While you may think your chances of finding new employment immediately are slim, there are steps you can take now to help you move forward. Our experts share their advice on getting your career back on track.
Being made redundant can trigger intense emotions which can lead to hasty actions that you may later regret. Being calm, methodical and logical will help you to focus on proactively moving forward. “Employees need to know that redundancies happen due to changes in the direction of the business. It is the job that has been made redundant – not the individual,” advises Rachmi Fauzie, manager at Robert Walters’ HR division in Indonesia. In these increasingly uncertain times, company restructuring may be essential to a business’s survival and this can inevitably lead to redundancies, especially at more senior levels.
“Although you may have been let go from a role, your experiences and skill sets are still valuable,” Rachmi says. “Understanding this will help you stay confident about finding good opportunities in the market for your next role.”
“As soon as you become aware that redundancy is imminent, start organising yourself as quickly as possible,” suggests Alex Martin, manager at Robert Walters’ Singapore office. You should contact your line manager and request written references that you can share with potential future employers, he says.
You also need to make sure you sort out your payslips and other employment documentation. “That paperwork can be a lot more difficult to acquire once you’ve left a company, so try and get as much sorted as possible before you leave.”

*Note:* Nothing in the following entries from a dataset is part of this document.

(* ===== verification/DhanNormalizer.v ===== *)
(** The Dhan normalizer, adapters/dhan/normalizer.py with models.py: the instrument master,
    the stock-derivative and live cash-equity universes derived from it, historical candles
    and session statistics.

    The master is what [csv.DictReader] reads, field names and rows, where a row that
    [csv] refuses is [None]; a payload is decoded JSON.  Texts are ASCII and expiries have
    the form [YYYY-MM-DD].  The errors a
    [try] turns into [NormalizationError] are a predicate, the others escape.

    The theorems say that the master is all or nothing and row by row, that a normalized
    row is a valid instrument, that both universes describe the same stock derivatives and
    the live one resolves an underlying to its only share of the same symbol, and that
    historical and session payloads become candles and observations entry by entry or the
    stated errors; they include the texts whose error escapes. *)
From S2P Require Import Prelude DecimalContext PyTime PyDate MarketData PyNumber DhanWire.

Local Open Scope Z_scope.

(** * JSON values *)

#[warnings="-register-all"] Inductive JsonValue : Type :=
| VNull
| VBool (b : bool)
| VInt (n : Z)
| VFloat (x : PyFloat)
| VText (s : string)
| VList (items : list JsonValue)
| VMap (fields : dict string JsonValue).

(** * The instrument master *)

Abbreviation Row := (dict string (option string)).

(** What [csv.DictReader] yields. *)
Record CsvTable : Type := {
  ct_fieldnames : list string;
  ct_rows : list (option Row);
}.

(** [_REQUIRED_INSTRUMENT_COLUMNS] *)
Definition REQUIRED_INSTRUMENT_COLUMNS : list string := [
  "EXCH_ID"; "SEGMENT"; "SECURITY_ID"; "INSTRUMENT"; "UNDERLYING_SYMBOL"; "SYMBOL_NAME"; "DISPLAY_NAME";
  "INSTRUMENT_TYPE"; "SERIES"; "SM_EXPIRY_DATE"; "STRIKE_PRICE"; "OPTION_TYPE"]%string.

(** [_EXCHANGE_SEGMENTS] and [_MARKET_SEGMENTS] *)
Definition EXCHANGE_SEGMENTS : dict (string * string) string := [
  (("NSE", "E"), "NSE_EQ"); (("NSE", "D"), "NSE_FNO"); (("NSE", "C"), "NSE_CURRENCY"); (("BSE", "E"), "BSE_EQ");
  (("BSE", "D"), "BSE_FNO"); (("BSE", "C"), "BSE_CURRENCY"); (("MCX", "M"), "MCX_COMM"); (("IDX", "I"), "IDX_I")]%string.
Definition MARKET_SEGMENTS : dict string MarketSegment := [
  ("E", EQUITY); ("D", DERIVATIVES); ("C", CURRENCY); ("M", COMMODITY); ("I", INDEX)]%string.

Definition is_derivative (c : InstrumentClass) : bool := match c with FUTURE | OPTION => true | _ => false end.

(** [_required_text] *)
Definition required_text (row : Row) (field : string) : result string :=
  match default None (dict_get field row) with
  | Some value => if is_empty (strip value) then Raise NormalizationError else Ok (strip value)
  | None => Raise NormalizationError
  end.

(** [_optional_text] *)
Definition optional_text (row : Row) (field : string) : option string :=
  match default None (dict_get field row) with
  | None => None
  | Some value =>
      let normalized := upper (strip value) in
      if negb (is_empty normalized) && negb (bool_decide (normalized ∈ ["NA"; "N/A"]%string)) then Some normalized
      else None
  end.

(** [_instrument_class] *)
Definition instrument_class_of (provider_instrument_type : string) : InstrumentClass :=
  if String.prefix "FUT" provider_instrument_type then FUTURE
  else if String.prefix "OPT" provider_instrument_type then OPTION
  else if bool_decide (provider_instrument_type = "EQUITY"%string) then CASH
  else OTHER.

(** [_canonical_listing_symbol] *)
Definition canonical_listing_symbol (row : Row) (c : InstrumentClass) : result string :=
  match c, optional_text row "UNDERLYING_SYMBOL" with
  | CASH, Some cash_listing_symbol => Ok cash_listing_symbol
  | _, _ => required_text row "SYMBOL_NAME"
  end.

(** [_derivative_expiry] *)
Definition derivative_expiry (row : Row) (c : InstrumentClass) : result (option date) :=
  if negb (is_derivative c) then Ok None
  else
    text ← required_text row "SM_EXPIRY_DATE";
    match fromisoformat text with
    | Ok d => Ok (Some d)
    | Raise (ValueError _) => Raise NormalizationError
    | Raise e => Raise e
    end.

(** [value <= 0] on a [Decimal] raises for a NaN. *)
Definition not_positive (value : PyDecimal) : result bool :=
  match value with
  | DFinite q => Ok (dec_leb q 0)
  | DInfinite negative => Ok negative
  | DNan => Raise InvalidOperation
  end.

(** [_option_strike] *)
Definition option_strike (row : Row) (c : InstrumentClass) : result (option PyDecimal) :=
  match c with
  | OPTION =>
      text ← required_text row "STRIKE_PRICE";
      match decimal_of_text text with
      | None => Raise NormalizationError
      | Some value =>
          bad ← not_positive value;
          _ ← raise_if bad NormalizationError;
          Ok (Some value)
      end
  | _ => Ok None
  end.

(** [_option_type] *)
Definition option_type_of (row : Row) (c : InstrumentClass) : result (option OptionType) :=
  match c with
  | OPTION =>
      text ← required_text row "OPTION_TYPE";
      if bool_decide (upper text = "CE"%string) then Ok (Some CALL)
      else if bool_decide (upper text = "PE"%string) then Ok (Some PUT)
      else Raise NormalizationError
  | _ => Ok None
  end.

(** A decimal field of a model admits finite values only. *)
Definition finite_field (value : option PyDecimal) : result (option Decimal) :=
  match value with
  | None => Ok None
  | Some (DFinite q) => Ok (Some q)
  | Some _ => Raise (ValidationError "finite_number")
  end.

(** [_normalize_instrument_row] *)
Definition normalize_instrument_row (row : Row) : result DhanInstrumentReference :=
  exchange_text ← required_text row "EXCH_ID";
  segment_text ← required_text row "SEGMENT";
  let exchange := upper exchange_text in
  let segment := upper segment_text in
  let exchange_segment := dict_get (exchange, segment) EXCHANGE_SEGMENTS in
  match dict_get segment MARKET_SEGMENTS with
  | None => Raise NormalizationError
  | Some market_segment =>
      type_text ← required_text row "INSTRUMENT";
      let provider_instrument_type := upper type_text in
      let instrument_class := instrument_class_of provider_instrument_type in
      underlying ←
        match is_derivative instrument_class, optional_text row "UNDERLYING_SYMBOL" with
        | true, Some underlying_symbol => u ← mk_underlying exchange underlying_symbol; Ok (Some u)
        | _, _ => Ok None
        end;
      symbol ← canonical_listing_symbol row instrument_class;
      expiry ← derivative_expiry row instrument_class;
      strike_value ← option_strike row instrument_class;
      option_type ← option_type_of row instrument_class;
      strike ← finite_field strike_value;
      instrument ← mk_instrument {|
        exchange := exchange; market_segment := market_segment; symbol := symbol;
        instrument_class := instrument_class; underlying := underlying;
        display_name := optional_text row "DISPLAY_NAME"; listing_type := optional_text row "INSTRUMENT_TYPE";
        series := optional_text row "SERIES"; expiry := expiry; strike_price := strike;
        option_type := option_type |};
      security_id ← required_text row "SECURITY_ID";
      underlying_security_id ←
        (if is_derivative instrument_class then t ← required_text row "UNDERLYING_SECURITY_ID"; Ok (Some t)
         else Ok None);
      Ok {| dr_instrument := instrument; dr_security_id := security_id;
            dr_underlying_security_id := underlying_security_id; dr_exchange_segment := exchange_segment;
            dr_provider_instrument_type := provider_instrument_type |}
  end.

(** [except (csv.Error, TypeError, ValueError): raise NormalizationError()] *)
Definition as_master_error {A} (r : result A) : result A :=
  match r with
  | Raise (TypeError _) | Raise (ValueError _) | Raise (ValidationError _) => Raise NormalizationError
  | _ => r
  end.

(** The loop over the rows. *)
Fixpoint read_rows (rows : list (option Row)) (by_instrument : dict Instrument DhanInstrumentReference)
    : result (dict Instrument DhanInstrumentReference) :=
  match rows with
  | [] => Ok by_instrument
  | None :: _ => Raise NormalizationError
  | Some row :: rows =>
      reference ← normalize_instrument_row row;
      _ ← raise_if (bool_decide (dr_instrument reference ∈ by_instrument.*1)) NormalizationError;
      read_rows rows (dict_set (dr_instrument reference) reference by_instrument)
  end.

(** [normalize_instrument_master] *)
Definition normalize_instrument_master (table : CsvTable) : result (list DhanInstrumentReference) :=
  as_master_error (
    _ ← raise_if (negb (forallb (fun c => bool_decide (c ∈ ct_fieldnames table)) REQUIRED_INSTRUMENT_COLUMNS))
      NormalizationError;
    by_instrument ← read_rows (ct_rows table) [];
    Ok by_instrument.*2).

(** * Universes *)

Record DhanFnoStockUniverse : Type := {
  fu_futures : list DhanInstrumentReference;
  fu_options : list DhanInstrumentReference;
  fu_underlyings : list UnderlyingInstrument;
}.

Record DhanCashEquityLiveUniverse : Type := {
  lu_underlyings : list UnderlyingInstrument;
  lu_cash_references : list DhanInstrumentReference;
  lu_missing_underlyings : list UnderlyingInstrument;
  lu_ambiguous_underlyings : list UnderlyingInstrument;
  lu_symbol_mismatches : list UnderlyingInstrument;
}.

(** [_is_nse_equity_share] *)
Definition is_nse_equity_share (reference : DhanInstrumentReference) : bool :=
  let instrument := dr_instrument reference in
  bool_decide (exchange instrument = "NSE"%string)
  && bool_decide (dr_exchange_segment reference = Some "NSE_EQ"%string)
  && bool_decide (dr_provider_instrument_type reference = "EQUITY"%string)
  && bool_decide (market_segment instrument = EQUITY)
  && bool_decide (instrument_class instrument = CASH)
  && bool_decide (listing_type instrument = Some "ES"%string).

(** [_is_nse_stock_derivative_candidate] *)
Definition is_nse_stock_derivative_candidate (reference : DhanInstrumentReference) : bool :=
  let instrument := dr_instrument reference in
  bool_decide (exchange instrument = "NSE"%string)
  && bool_decide (dr_exchange_segment reference = Some "NSE_FNO"%string)
  && bool_decide (dr_provider_instrument_type reference ∈ ["FUTSTK"; "OPTSTK"]%string)
  && is_not_none (underlying instrument)
  && is_not_none (dr_underlying_security_id reference).

(** [{reference.security_id: reference for reference in references}] *)
Definition by_security_id (references : list DhanInstrumentReference) : dict string DhanInstrumentReference :=
  foldl (fun d reference => dict_set (dr_security_id reference) reference d) [] references.

(** [_is_production_nse_stock_derivative] *)
Definition is_production_nse_stock_derivative (cash_equities : dict string DhanInstrumentReference)
    (reference : DhanInstrumentReference) : bool :=
  if negb (is_nse_stock_derivative_candidate reference) then false
  else match dr_underlying_security_id reference, underlying (dr_instrument reference) with
  | Some underlying_security_id, Some u =>
      match dict_get underlying_security_id cash_equities with
      | Some cash_equity => bool_decide (symbol (dr_instrument cash_equity) = und_symbol u)
      | None => false
      end
  | _, _ => false
  end.

(** [_reference_sort_key] *)
Definition master_sort_key (reference : DhanInstrumentReference) : list string :=
  let instrument := dr_instrument reference in
  [exchange instrument; symbol instrument; instrument_class_value (instrument_class instrument);
   match expiry instrument with Some d => isoformat d | None => ""%string end; dr_security_id reference].

Definition sort_references (l : list DhanInstrumentReference) : list DhanInstrumentReference :=
  py_sorted (fun a b => strings_leb (master_sort_key a) (master_sort_key b)) l.

(** [sorted(..., key=lambda underlying: (underlying.exchange, underlying.symbol))] *)
Definition underlying_leb (a b : UnderlyingInstrument) : bool :=
  strings_leb [und_exchange a; und_symbol a] [und_exchange b; und_symbol b].

Definition sort_underlyings (l : list UnderlyingInstrument) : list UnderlyingInstrument := py_sorted underlying_leb l.

(** [derive_equity_fno_universe]; a set is listed without repetitions. *)
Definition derive_equity_fno_universe (references : list DhanInstrumentReference) : DhanFnoStockUniverse :=
  let cash_equities := by_security_id (List.filter is_nse_equity_share references) in
  let stock_derivatives := List.filter (is_production_nse_stock_derivative cash_equities) references in
  let of_type t := List.filter (fun r => bool_decide (dr_provider_instrument_type r = t)) stock_derivatives in
  let futures := sort_references (of_type "FUTSTK"%string) in
  let options := sort_references (of_type "OPTSTK"%string) in
  {| fu_futures := futures; fu_options := options;
     fu_underlyings :=
       sort_underlyings (remove_dups (omap (fun r => underlying (dr_instrument r)) (futures ++ options))) |}.

(** The sets and the table of [resolve_nse_cash_equity_live_universe] while it runs. *)
Record Resolution : Type := {
  rs_references_by_underlying : dict UnderlyingInstrument (dict string DhanInstrumentReference);
  rs_missing : list UnderlyingInstrument;
  rs_mismatches : list UnderlyingInstrument;
}.

(** [s.add(x)] *)
Definition set_add (x : UnderlyingInstrument) (s : list UnderlyingInstrument) : list UnderlyingInstrument :=
  if bool_decide (x ∈ s) then s else s ++ [x].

“The redundancy provides a good chance to contemplate your next steps. There are no fixed timelines or expectations when it comes to landing a new role as this is dependent on your personal circumstances,” Rachmi shares.
“You may want to take a break and upskill with short courses or pursue your hobbies. Whatever you decide, use this time to recharge, so you feel refreshed and ready to resume your job search,” she says.
“Redundancy is difficult, but it can also be an opportunity to make positive changes,” says Alex. Taking the time to reassess your career and work-life balance can help you to identify what you want from your next role and employer. For example, you may want more flexibility than you were previously offered or a shorter commute.
Additionally, the time and money afforded by redundancy can provide the impetus you need to make the bold changes you’ve been dreaming of, such as a career change or returning to full-time education.
“Despite the stress and anxiety that being made redundant ultimately brings, it’s essential you take the positives and look at ways to make your new circumstances work for you,” advises Alex.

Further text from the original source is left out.